Dench, G. (1998). Transforming men: Changing patterns of dependency and dominance in gender relations. Transaction Publishers.
Open post

The Christian psychologist: Some thoughts on anger and justice

by John Steley, psychologist.

Image: The Merchants Chased from the Temple painted by James Tissot

 

What do people think of when they hear the word ‘Christian’? Some may react with cynicism but for others it may evoke thoughts of a caring attitude, sympathy and a listening ear for those who need it.

I do not disagree that Christians are called to care for those I need. This includes the call to listen when necessary. (Although most of my training took place in secular state universities I was always mindful of the theologian Paul Tillich’s dictum that ‘The first duty of love is to listen.’) But is there more to it than that? I think there is.

The Christian scriptures call us to care, but they also include a demand for justice. In the Old Testament, prophets like Amos were scathing in their denunciation of the injustices of their day. In the New Testament the news of the birth of Christ was first of all given, not to the rulers or the elite, but to a group of shepherds – people at the very bottom of the social heap. (A point that often seems to be missed in sanitised nativity plays.)

So, when I meet a client my first job is to listen. What is this person’s story? Why has he or she come to see me? What do they want me to do? What does he or she really need?

It may be that reflective counselling, psychological insights and a plan to change behaviour may be enough. These things are of benefit to many people. But I must also ask myself, does this person need justice? Has he or she sought justice and had it denied?

The Bible is also clear that while injustice can come from ‘below’, for example the mugger or the thief, it can also come from ‘above’. How many times have we heard complaints from people who have faced indifference, incompetence or outright hostility from those who are paid to address their needs?

In cases such as this my Christian commitment compels me to say that simply listening, offering insights and helping the person to cope are not enough. At best this would be inadequate. At worst it colludes with the abusers.

When a person has suffered abuse he or she must recognise that their anger is normal and good. (As a Christian I believe it is God -given.) They must then decide what to do with it. Expressing anger ‘safely’ by talking, screaming or writing may be helpful to the person concerned but it does little to address the injustice itself. How many people have a lingering sense of justice not having been done years after the event?

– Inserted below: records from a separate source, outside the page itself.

(* ===== verification/Transport.v ===== *)
(** [src/internal/quote/transport.go]: the websocket of the quote lane, as
    programs over the websocket library.

    [WsDial] follows no redirect; it answers with the status of the handshake,
    if there was a response, and with a connection or an error's text. *)

From S2P Require Import Prelude GoStr Wire KST Runner Prog.
Local Open Scope Z_scope.

Definition readLimit : Z := 1048576.
Definition closeTimeout : Z := 5 * second_ns.

Inductive ws_op : Set -> Type :=
| WsDial (endpoint : string) (header : Header) : ws_op (option Z * result nat string)
| CloseBody : ws_op unit
| SetReadLimit (conn : nat) (n : Z) : ws_op unit
| WsRead (conn : nat) : ws_op (result string string)
| WsWrite (conn : nat) (data : string) : ws_op (option string)
| GoClose (conn : nat) : ws_op unit
| SelectClosed (timeout : Z) : ws_op bool
| CloseNow (conn : nat) : ws_op unit.
Notation program := (prog ws_op).

Definition errEndpoint : lane_error := ErrOther "quote: refusing to dial a websocket other than the Toss endpoint".

(** The error of a handshake. *)
Definition dialError (response : option Z) (text : string) : lane_error :=
  match response with
  | Some 401 => ErrUnauthorized
  | Some 403 => ErrForbidden
  | Some code => ErrOther ("quote: Toss websocket handshake failed (HTTP " +:+ pretty code +:+ ")")
  | None => ErrOther ("quote: Toss websocket dial failed: " +:+ text)
  end.
Definition bearer (token : string) : Header := {["Authorization" := "Bearer " +:+ token]}.

Definition dialURL (endpoint token : string) : program (result nat lane_error) :=
  a ← call (WsDial endpoint (bearer token));
  (if is_some a.1 then call CloseBody else mret tt);;
  match a.2 with
  | Err text => mret (Err (dialError a.1 text))
  | Ok conn => call (SetReadLimit conn readLimit);; mret (Ok conn)
  end.
Definition Dial (endpoint token : string) : program (result nat lane_error) :=
  if endpoint <>s Endpoint then mret (Err errEndpoint) else dialURL endpoint token.

Definition Read (conn : nat) : program (result string string) := call (WsRead conn).
Definition Write (conn : nat) (data : string) : program (option string) := call (WsWrite conn data).

(** [Close]: the closing handshake runs by itself, for at most a while. *)
Definition Close (conn : nat) : program unit :=
  call (GoClose conn);;
  closed ← call (SelectClosed closeTimeout);
  if (closed : bool) then mret tt else call (CloseNow conn).

(** ** What a dial can do *)

Definition dialed (tr : list (event ws_op)) : list (string * Header) :=
  omap (fun e : event ws_op => let 'Event o _ := e in match o with WsDial endpoint h => Some (endpoint, h) | _ => None end) tr.

Record dial_done (endpoint token : string) (h : list (event ws_op)) (res : result nat lane_error) : Prop := {
  dd_foreign : endpoint <> Endpoint -> h = [] /\ res = Err errEndpoint;
  dd_endpoint : endpoint = Endpoint -> dialed h = [(Endpoint, bearer token)];
  dd_limit : forall conn, res = Ok conn -> Event (SetReadLimit conn readLimit) tt ∈ h;
  dd_unauthorized : forall e, res = Err e -> error_is is_unauthorized e = true ->
    exists text, Event (WsDial Endpoint (bearer token)) (Some 401, Err text) ∈ h;
  dd_forbidden : forall e, res = Err e -> error_is is_forbidden e = true ->
    exists text, Event (WsDial Endpoint (bearer token)) (Some 403, Err text) ∈ h
}.

Lemma dialError_unauthorized response text : error_is is_unauthorized (dialError response text) = true -> response = Some 401.
Proof. unfold dialError. repeat (case_match; try done). Qed.
Lemma dialError_forbidden response text : error_is is_forbidden (dialError response text) = true -> response = Some 403.
Proof. unfold dialError. repeat (case_match; try done). Qed.

(** The token goes to the one endpoint, once, in a header; a connection is
    handed out with its limit set; and the two errors the lane stops for are
    the handshake's 401 and 403. *)
Lemma Dial_done endpoint token : wp history [] (Dial endpoint token) (dial_done endpoint token).
Proof.
  unfold Dial. destruct (endpoint <>s Endpoint) eqn:E; bool_simpl.
  { split; try done; by intros e [= <-]. }
  subst endpoint. unfold dialURL. wp_step; [done|]. destruct r as [response res]. cbn [fst snd update history app].
  apply wp_bind. apply (wp_mono _ _ (fun g _ => dialed g = [(Endpoint, bearer token)] /\
    Event (WsDial Endpoint (bearer token)) (response, res) ∈ g)).
  - intros g _ [Hd Hin]. destruct res as [conn|text].
    + wp_step; [done|]. wp_step. split; try done.
      * intros _. cbn. unfold dialed in *. by rewrite omap_app, Hd.
      * intros c [= <-]. apply elem_of_app. right. destruct r. left.
    + wp_step. split; try done; intros e [= <-] He.
      * apply dialError_unauthorized in He as ->. by exists text.
      * apply dialError_forbidden in He as ->. by exists text.
  - destruct (is_some response); wp_step; try done; cbn; by split; [|left].
Qed.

What many people need is a plan to use their anger constructively to face the abuser or the abusive system. This may mean joining, or if necessary forming, a group of like-minded people. It may mean developing skills such as approaching politicians, writing press releases and using social media. It may also mean digging in for a long fight.

However long the battle takes, anger used in these ways can help the person concerned. It can also be a benefit to others and to the community as a whole. I sometimes point out to people that some of this nation’s greatest reformers were essentially very angry people. (Think of Florence Nightingale or William Booth.)

So as a Christian psychologist I want to be sensitive and listen as I believe Jesus did. But that same Jesus armed himself with a whip and threw the corrupt money changers out of the Temple. I have not done that myself but I see in that act an important principle – and a challenge.